Your objective: Look for the word "exists" in the data below, and copy every line that holds it.
━━ Data
(** The peer the table routes an address to; a lookup only adds the reference. *)
Lemma lookup_owner v t m ip :
  represents t m → wf_addr v ip →
  ∃ o, longest v (m v) (be_combine ip) o ∧ ∀ refs, lookup t refs v ip =
    match o with
    | Some pr => if default 0 (refs !! pr) =? 0 then None else Some (<[pr := default 0 (refs !! pr) + 1]> refs, Some pr)
    | None => Some (refs, None)
    end.
Proof.
  intros Hm Hip. apply (represents_view v) in Hm as (T & T' & Hr & Hw & _ & He & _).
  set (key := swap_endian ip (width v)). pose proof (swap_endian_key v ip Hip) as Hk. fold key in Hk.
  pose proof (swap_endian_val v ip Hip) as Hv. fold key in Hv.
  pose proof (find_node_spec t v key lookup_fuel (S_root v) T 0 0 None (repr_reads _ _ _ _ Hr) Hw Hk (wf_fuel v T Hw)) as Hf.
  cbn [fmap option_fmap option_map] in Hf.
  assert (∀ refs, lookup t refs v ip = match fst <$> t_find v key T None with
    | None => Some (refs, None)
    | Some p => n ← get_node t p;
        match wg_peer_get_maybe_zero refs (peer n) with (refs, Some pr) => Some (refs, Some pr) | (_, None) => None end
    end) as Hl.
  { intros refs. unfold lookup. fold key. cbn [read_slot]. change (if v then root6 t else root4 t) with (rootp t v).
    rewrite (r_root _ _ _ _ Hr). cbn [mbind option_bind]. rewrite Hf. done. }
  destruct (t_find_spec v 0 0 key T None Hw) as [(p & pr & c & Hfind & Hc & Hent & Hab)|[Hfind Hab]]; rewrite Hfind in Hl;
    cbn [fmap option_fmap option_map fst] in Hl.
  - exists (Some pr). split; [exists c; unfold kpre in *; rewrite Hv, He in *; done|]. intros refs. rewrite Hl.
    destruct (t_find_owner v key T None p pr Hfind) as [|Ho]; [done|].
    destruct (owners_cells v (S_root v) T p pr Ho) as (n & Hn & Hp). rewrite (repr_reads _ _ _ _ Hr _ _ Hn).
    cbn [mbind option_bind]. unfold wg_peer_get_maybe_zero. rewrite Hp. by destruct (_ =? 0).
  - exists None. split; [|exact Hl]. rewrite <- He. unfold longest. unfold kpre in Hab. by rewrite Hv in Hab.
Qed.

Lemma lookup_longest v t m refs ip :
  represents t m → wf_addr v ip → (∀ q pr, m v !! q = Some pr → default 0 (refs !! pr) ≠ 0) →
  ∃ refs' o, lookup t refs v ip = Some (refs', o) ∧ longest v (m v) (be_combine ip) o ∧
    refs' = match o with Some pr => <[pr := default 0 (refs !! pr) + 1]> refs | None => refs end.
Proof.
  intros Hm Hip Hrefs. destruct (lookup_owner v t m ip Hm Hip) as (o & Ho & Hl). rewrite Hl. destruct o as [pr|]; [|eauto].
  destruct Ho as (c & Hc & Hpr & Hab). destruct (Z.eqb_spec (default 0 (refs !! pr)) 0) as [E0|_]; [by destruct (Hrefs _ _ Hpr)|].
  eexists _, (Some pr). split; [done|]. split; [by exists c|done].
Qed.

Lemma lookup_sound v t m refs ip refs' o :
  represents t m → wf_addr v ip → lookup t refs v ip = Some (refs', o) → longest v (m v) (be_combine ip) o.
Proof.
  intros Hm Hip E. destruct (lookup_owner v t m ip Hm Hip) as (o' & Ho & Hl). rewrite Hl in E.
  destruct o' as [pr|]; [destruct (_ =? 0); [done|]|]; by injection E as _ <-.
Qed.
━━━━
Answer:
  - exists (Some pr). split; [exists c; unfold kpre in *; rewrite Hv, He in *; done|]. intros refs. rewrite Hl.
  - exists None. split; [|exact Hl]. rewrite <- He. unfold longest. unfold kpre in Hab. by rewrite Hv in Hab.
  eexists _, (Some pr). split; [done|]. split; [by exists c|done].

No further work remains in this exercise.